Exercise requirements -
Go through the records below and report each line with "SiteStateTracker" in it.
- - -
(* ===== verification/StormguardTracker.v ===== *)
(** * The tracker of StormGuard ([lqos_stormguard/src/site_state.rs], [config.rs], [queue_structure.rs])

    The watched sites, built from the queue structure; reading a tick of measurements; and applying
    recommendations through the Bakery with their persistence.  Where a [HashMap] of sites is iterated, the
    order is an argument.  The published statistics are part of the tracker's state. *)

From S2P Require Import Prelude RustStd RustCollections RustFloat RustFormat ShapedDevice.
From S2P Require Import TcHandle QdiscHandles StormguardConfig BakeryCommands Overrides StormguardSite.
From S2P Require Import StormguardDecisions StormguardActions.
From Stdlib Require Import SpecFloat.

(** ** The queue structure *)

(** The fields of a [QueueNode] that StormGuard reads. *)
Record QueueNode : Type := mkQueueNode {
  q_name : option rstring;
  q_download_mbps : Z;
  q_upload_mbps : Z;
  q_download_min_mbps : Z;
  q_upload_min_mbps : Z;
  q_class_id : TcHandle;
  q_parent_class_id : TcHandle;
  q_circuit_id : option rstring;
  q_parent_node : option rstring
}.

Definition find_queue (queues : list QueueNode) (name : rstring) : option QueueNode :=
  List.find (fun q => bool_decide (q_name q = Some name)) queues.

Definition find_queue_bandwidth (queues : option (list QueueNode)) (name : rstring) : option (Z * Z) :=
  queues ← queues; queue ← find_queue queues name; Some (q_download_mbps queue, q_upload_mbps queue).

Definition find_queue_dependents (queues : option (list QueueNode)) (parent_name : rstring)
    : option (list WatchingSiteDependency) :=
  queues ← queues;
  queue ← find_queue queues parent_name;
  Some (omap (fun candidate =>
    if bool_decide (q_class_id queue = q_parent_class_id candidate) && bool_decide (q_parent_node candidate = None)
       && negb (existsb (fun child => bool_decide (q_parent_class_id child = q_class_id candidate)
                                      && bool_decide (is_Some (q_parent_node child))) queues)
    then Some (mkDependency (default [] (q_name candidate)) (q_class_id candidate) (q_download_min_mbps candidate)
                 (q_upload_min_mbps candidate) (q_download_mbps candidate) (q_upload_mbps candidate))
    else None) queues).

(** [sort] and [dedup] of names. *)
Definition sorted_names (names : list rstring) : list rstring := btree_set_iter (list_to_set names : gset rstring).

Definition all_candidate_site_names (queues : option (list QueueNode)) : list rstring :=
  match queues with
  | None => []
  | Some queues =>
      let sites := List.filter (fun q => bool_decide (q_circuit_id q = None)) queues in
      let parent_ids := map q_parent_class_id sites in
      sorted_names (omap (fun q => if bool_decide (q_class_id q ∈ parent_ids) then None else q_name q) sites)
  end.

(** ** Watched sites *)

(** [clamp] of integers; it panics when [lo > hi]. *)
Definition u64_clamp (x lo hi : Z) : option Z :=
  if hi <? lo then None else Some (if x <? lo then lo else if hi <? x then hi else x).

(** [(max as f32 * percentage) as u64]. *)
Definition minimum_of (max : Z) (percentage : f32) : Z := u64_of_f64 (f64_of_f32 (f32_mul (f32_of_u64 max) percentage)).

(** The current rate: the persisted one, or the planned one, between the bounds. *)
Definition current_of (persisted : option f32) (min max : Z) : option Z :=
  u64_clamp (match persisted with Some mbps => u64_of_f64 (f64_of_f32 (f32_max mbps f32_zero)) | None => max end) min max.

(** One target of [get_sites_from_queueing_structure]: [None] is the panic of [clamp], [Some None] a target
    that is skipped. *)
Definition watching_site (sg : StormguardConfig) (persisted : gmap rstring (option f32 * option f32))
    (queues : option (list QueueNode)) (target : rstring) : option (option WatchingSite) :=
  match find_queue_bandwidth queues target, find_queue_dependents queues target with
  | Some (max_down, max_up), Some dependencies =>
      let min_down := minimum_of max_down (sgc_minimum_download_percentage sg) in
      let min_up := minimum_of max_up (sgc_minimum_upload_percentage sg) in
      let p := default (None, None) (persisted !! target) in
      down ← current_of p.1 min_down max_down;
      up ← current_of p.2 min_up max_up;
      Some (Some (mkWatchingSite target max_down max_up min_down min_up dependencies down up))
  | _, _ => Some None
  end.

Definition selected_targets (sg : StormguardConfig) (queues : option (list QueueNode)) : list rstring :=
  sorted_names (List.filter (fun site => negb (bool_decide (site ∈ sgc_exclude_sites sg)))
    (if sgc_all_sites sg then all_candidate_site_names queues else sgc_targets sg)).

(** The sites and the published statistics. *)
Definition get_sites_from_queueing_structure (sg : StormguardConfig) (persisted : gmap rstring (option f32 * option f32))
    (queues : option (list QueueNode)) : option (gmap rstring WatchingSite * list (rstring * Z * Z)) :=
  sites ← mapM (watching_site sg persisted queues) (selected_targets sg queues);
  let sites := omap id sites in
  Some (list_to_map (map (fun s => (watch_name s, s)) sites),
        map (fun s => (watch_name s, current_download_mbps s, current_upload_mbps s)) sites).

Definition load_stormguard_site_overrides (overrides : OverrideFile) : gmap rstring (option f32 * option f32) :=
  foldl (fun m adj => match adj with AdjustSiteSpeed _ name down up => <[name := (down, up)]> m | _ => m end)
    ∅ (network_adjustments overrides).

(** ** State *)

Record SiteStateTracker : Type := mkTracker {
  tr_generation : Z;
  tr_sites : gmap rstring SiteState;
  tr_fallbacks : gset rstring;
  tr_stats : list (rstring * Z * Z)
}.

Definition READING_ACCUMULATOR_SIZE : nat := 15.
Definition MOVING_AVERAGE_BUFFER_SIZE : nat := 15.

Definition new_lane (state : StormguardState) (rate : Z) : Lane :=
  mkLane state rate (ring_new READING_ACCUMULATOR_SIZE) (ring_new READING_ACCUMULATOR_SIZE)
    (ring_new MOVING_AVERAGE_BUFFER_SIZE) (ring_new MOVING_AVERAGE_BUFFER_SIZE) 0 None decision_default None.

Definition new_site (strategy : StormguardStrategy) (site : WatchingSite) : SiteState :=
  let state := if is_delay_probe strategy then Running else Warmup in
  mkSiteState site (new_lane state (current_download_mbps site)) (new_lane state (current_upload_mbps site))
    (f64_zero, f64_zero) None None None (0, 0) None None None false
    (ring_new READING_ACCUMULATOR_SIZE) (ring_new MOVING_AVERAGE_BUFFER_SIZE).

Definition from_config (config : SgRunConfig) (tree_generation : Z) (stats : list (rstring * Z * Z)) : SiteStateTracker :=
  mkTracker tree_generation (new_site (sg_strategy config) <$> sg_sites config) ∅ stats.

Definition with_sites (t : SiteStateTracker) (sites : gmap rstring SiteState) : SiteStateTracker :=
  mkTracker (tr_generation t) sites (tr_fallbacks t) (tr_stats t).
Definition put_site (t : SiteStateTracker) (name : rstring) (s : SiteState) : SiteStateTracker :=
  with_sites t (<[name := s]> (tr_sites t)).

(** ** A tick of measurements *)

(** The fields of [NetworkJsonTransport] that are read. *)
Record NodeInfo : Type := mkNodeInfo {
  ni_name : rstring;
  ni_current_throughput : Z * Z;
  ni_current_tcp_packets : Z * Z;
  ni_current_retransmits : Z * Z;
  ni_current_rtt_flows : Z * Z;
  ni_rtts : list f32
}.

Record TimedRtt : Type := mkTimedRtt { tr_rtt_ms : f64; tr_at : Z }.

Definition clear_tick_rtt_state (s : SiteState) : SiteState :=
  mkSiteState (ss_config s) (ss_download s) (ss_upload s) (f64_zero, f64_zero) None None None (0, 0) None
    (ss_rtt_baseline_ms s) (ss_last_passive_rtt s) false (ss_round_trip_time s) (ss_round_trip_time_ma s).

Definition mbps_of (bytes : Z) : f64 := f64_div (f64_mul (f64_of_Z bytes) (f64_of_Z 8)) (f64_of_Z 1000000).

Definition retransmit_fraction (retransmits packets : Z) : f64 :=
  if 0 <? packets then f64_div (f64_of_Z retransmits) (f64_of_Z packets) else f64_zero.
- - -
Task solution -
Record SiteStateTracker : Type := mkTracker {
Definition from_config (config : SgRunConfig) (tree_generation : Z) (stats : list (rstring * Z * Z)) : SiteStateTracker :=
Definition with_sites (t : SiteStateTracker) (sites : gmap rstring SiteState) : SiteStateTracker :=
Definition put_site (t : SiteStateTracker) (name : rstring) (s : SiteState) : SiteStateTracker :=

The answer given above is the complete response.